An altered-specificity mutation in a human POU domain demonstrates functional analogy between the POU-specific subdomain and phage lambda repressor.
Author(s) -
A Jancsó,
Martyn C. Botfield,
Lawrence C. Sowers,
Michael A. Weiss
Publication year - 1994
Publication title -
proceedings of the national academy of sciences of the united states of america
Language(s) - English
Resource type - Journals
SCImago Journal Rank - 5.011
H-Index - 771
eISSN - 1091-6490
pISSN - 0027-8424
DOI - 10.1073/pnas.91.9.3887
Subject(s) - pou domain , repressor , biology , genetics , bacteriophage , dna , base pair , transcription factor , gene , homeobox , escherichia coli
The POU motif, conserved among a family of eukaryotic transcription factors, contains two DNA-binding domains: an N-terminal POU-specific domain (POUS) and a C-terminal homeodomain (POUHD).

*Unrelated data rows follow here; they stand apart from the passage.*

(** C7: recording and playing back: several recordings, each of messages in the
    order of their times, are played back by one viewer as the messages of all
    of them between two times on the channels asked for, ordered by time, each
    message once, those of the same time in the order of the readers and then
    of the recording: however the threads of the writers were scheduled, as
    long as each chunk was written before the next was swapped. *)
Theorem recorded_and_played ys b e channels n windows reads :
  let v := RecordViewer_new (reader_on <$> ys) b e channels in
  Forall recording ys → 0 ≤ b → end_time_ v + kStepTimeNanoSec < 2 ^ 64 → enough windows v →
  (length (ys ≫= written) < reads)%nat → (length (ys ≫= written) < n)%nat →
  ∃ ms ys', iterate n windows reads v = Some ms ∧ ys' ≡ₚ ys ∧ readers_ v = reader_on <$> ys' ∧
    in_order ms ∧ ms ≡ₚ chosen b e channels (ys ≫= written) ∧
    ∀ t, at_time t ms = at_time t (chosen b e channels (ys' ≫= written)).
Proof using header_size ProtoLaws0 ProtoLaws1 ProtoLaws2 ProtoLaws3 ProtoLaws4.
  intros v Hy Hb He Hw Hr Hn.
  pose proof (recording_readers ys Hy) as Hof.
  assert (Hso : Forall in_order (written <$> ys)) by (apply Forall_fmap; eapply Forall_impl; [exact Hy|]; intros y Hyr; apply (rc_messages y Hyr)).
  assert (Hj : ∀ l, mjoin (written <$> l) = l ≫= written) by (clear; intros l; induction l as [|y l IH]; [done|];
    change (written y ++ mjoin (written <$> l) = written y ++ (l ≫= written)); by rewrite IH).
  rewrite <- Hj in Hr, Hn |- *.
  destruct (iterate_plays _ _ b e channels n windows reads Hof Hso Hb He Hw Hr Hn) as (ms & alls & E & Hz & Hl & Ho & Hp & Ht).
  assert (Hmap : zip (written <$> ys) (reader_on <$> ys) = map (λ y, (written y, reader_on y)) ys)
    by (clear; induction ys as [|y ys IH]; [done|]; cbn; f_equal; exact IH).
  rewrite Hmap in Hz. apply Permutation_map_inv in Hz as (ys' & Hz & Hys).
  exists ms, ys'. fold v in E, Hl, Hz. split; [done|]. split; [done|]. split.
  - rewrite <- (snd_zip alls (readers_ v)) by lia. rewrite Hz. clear. induction ys' as [|y l IH]; [done|]. cbn. f_equal. exact IH.
  - split; [done|]. split; [done|]. intros t. rewrite Ht. rewrite <- Hj. do 3 f_equal.
    rewrite <- (fst_zip alls (readers_ v)) by lia. rewrite Hz. clear. induction ys' as [|y l IH]; [done|]. cbn. f_equal. exact IH.
Qed.
End RecordPlayback.

(** ** Concrete recordings *)

#[local] Existing Instances packed_header packed_channel packed_chunk_header packed_chunk_body packed_index.
#[local] Existing Instance packed_laws.

(** A second recording, one message of which has the time of one of the first,
    and one is seconds later. *)
Definition second_calls : list label :=
  [CallChannel (mkChannel "pose" "Pose" "d1"); Flusher; CallMessage (message "pose" 6); CallMessage (message "pose" 7); Producer; Flusher;
   CallMessage (message "scan" 4000000000); Flusher].
Definition second_end : fsys := after example_start (second_calls ++ example_close).

Lemma second_end_run :
  run (exec false) example_start (second_calls ++ example_close) = Some second_end ∧ ppc second_end = PDone ∧ raced second_end = false.
Proof. vm_compute. done. Qed.

Lemma second_end_facts :
  written second_end = [message "pose" 6; message "pose" 7; message "scan" 4000000000] ∧ length (items second_end) = 3%nat ∧
  zlen (bytes (w_file (writer second_end))) = 2166.
Proof. vm_compute. done. Qed.

Lemma example_recording : recording false 12 example_end.
Proof.
  destruct example_end_facts as (D & Ra & W & L & B). split.
  - exists [7; 7; 7], (example_header 0 10), (example_calls ++ example_close).
    split; [apply example_header_wf; unfold in_u; lia|]. split; [reflexivity|exact example_end_run].
  - split; [exact D|exact Ra].
  - rewrite W. split; [repeat constructor; simpl; lia|]. split; [unfold zlen; simpl; lia|repeat constructor; simpl; lia].
  - apply packed_readable. rewrite B. lia.
  - rewrite L. lia.
Qed.

Lemma second_recording : recording false 12 second_end.
Proof.
  destruct second_end_run as (Hr & D & Ra). destruct second_end_facts as (W & L & B). split.
  - exists [7; 7; 7], (example_header 0 10), (second_calls ++ example_close).
    split; [apply example_header_wf; unfold in_u; lia|]. split; [reflexivity|exact Hr].
  - split; [exact D|exact Ra].
  - rewrite W. split; [repeat constructor; simpl; lia|]. split; [unfold zlen; simpl; lia|repeat constructor; simpl; lia].
  - apply packed_readable. rewrite B. lia.
  - rewrite L. lia.
Qed.

Definition both : list fsys := [second_end; example_end].
Definition both_viewer : RecordViewer :=
  @RecordViewer_new _ (reader_source false 12) (reader_on false <$> both) 0 (2 ^ 64 - 1) {["pose"]}.

Lemma both_facts :
  curr_begin_time_ both_viewer = 5 ∧ end_time_ both_viewer = 4000000000 ∧
  both ≫= written = [message "pose" 6; message "pose" 7; message "scan" 4000000000; message "pose" 5; message "scan" 7; message "pose" 8].
Proof. vm_compute. done. Qed.

Lemma recorded_and_played_witness :
  ∃ ms ys', @iterate _ (reader_source false 12) 8 8 8 both_viewer = Some ms ∧ ys' ≡ₚ both ∧ in_order ms ∧
    ms ≡ₚ chosen 0 (2 ^ 64 - 1) {["pose"]} (both ≫= written).
Proof.
  destruct both_facts as (B & E & W).
  destruct (recorded_and_played false 12 (λ h _, packed_header_size h) both 0 (2 ^ 64 - 1) {["pose"]} 8 8 8) as (ms & ys' & H1 & H2 & _ & H3 & H4 & _).
  - apply Forall_cons_2; [exact second_recording|]. apply Forall_cons_2; [exact example_recording|apply Forall_nil_2].
  - lia.
  - fold both_viewer. rewrite E. unfold kStepTimeNanoSec. lia.
  - fold both_viewer. unfold enough. rewrite B, E. unfold kStepTimeNanoSec. lia.
  - rewrite W. simpl. lia.
  - rewrite W. simpl. lia.
  - exists ms, ys'. split; [exact H1|]. split; [exact H2|]. split; [exact H3|exact H4].
Defined.

(** ** Chunks that are swapped too early *)

Definition raced_end : fsys := after example_start (race_calls ++ example_close).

Surprisingly, POUS is similar in structure to the helix-turn-helix domains of bacteriophage repressor and Cro proteins. Such similarity predicts a common mechanism of DNA recognition. To test this prediction, we have studied the DNA-binding properties of the human Oct-2 POU domain by combined application of chemical synthesis and site-directed mutagenesis. The POUS footprint of DNA contacts, identified by use of modified bases, is analogous to those of bacteriophage repressor-operator complexes. Moreover, a loss-of-contact substitution in the putative POUS recognition alpha-helix leads to relaxed specificity at one position in the DNA target site. The implied side chain-base contact is identical to that of bacteriophage repressor and Cro proteins. These results establish a functional analogy between the POUS and prokaryotic helix-turn-helix elements and suggest that their DNA specificities may be governed by a shared set of rules.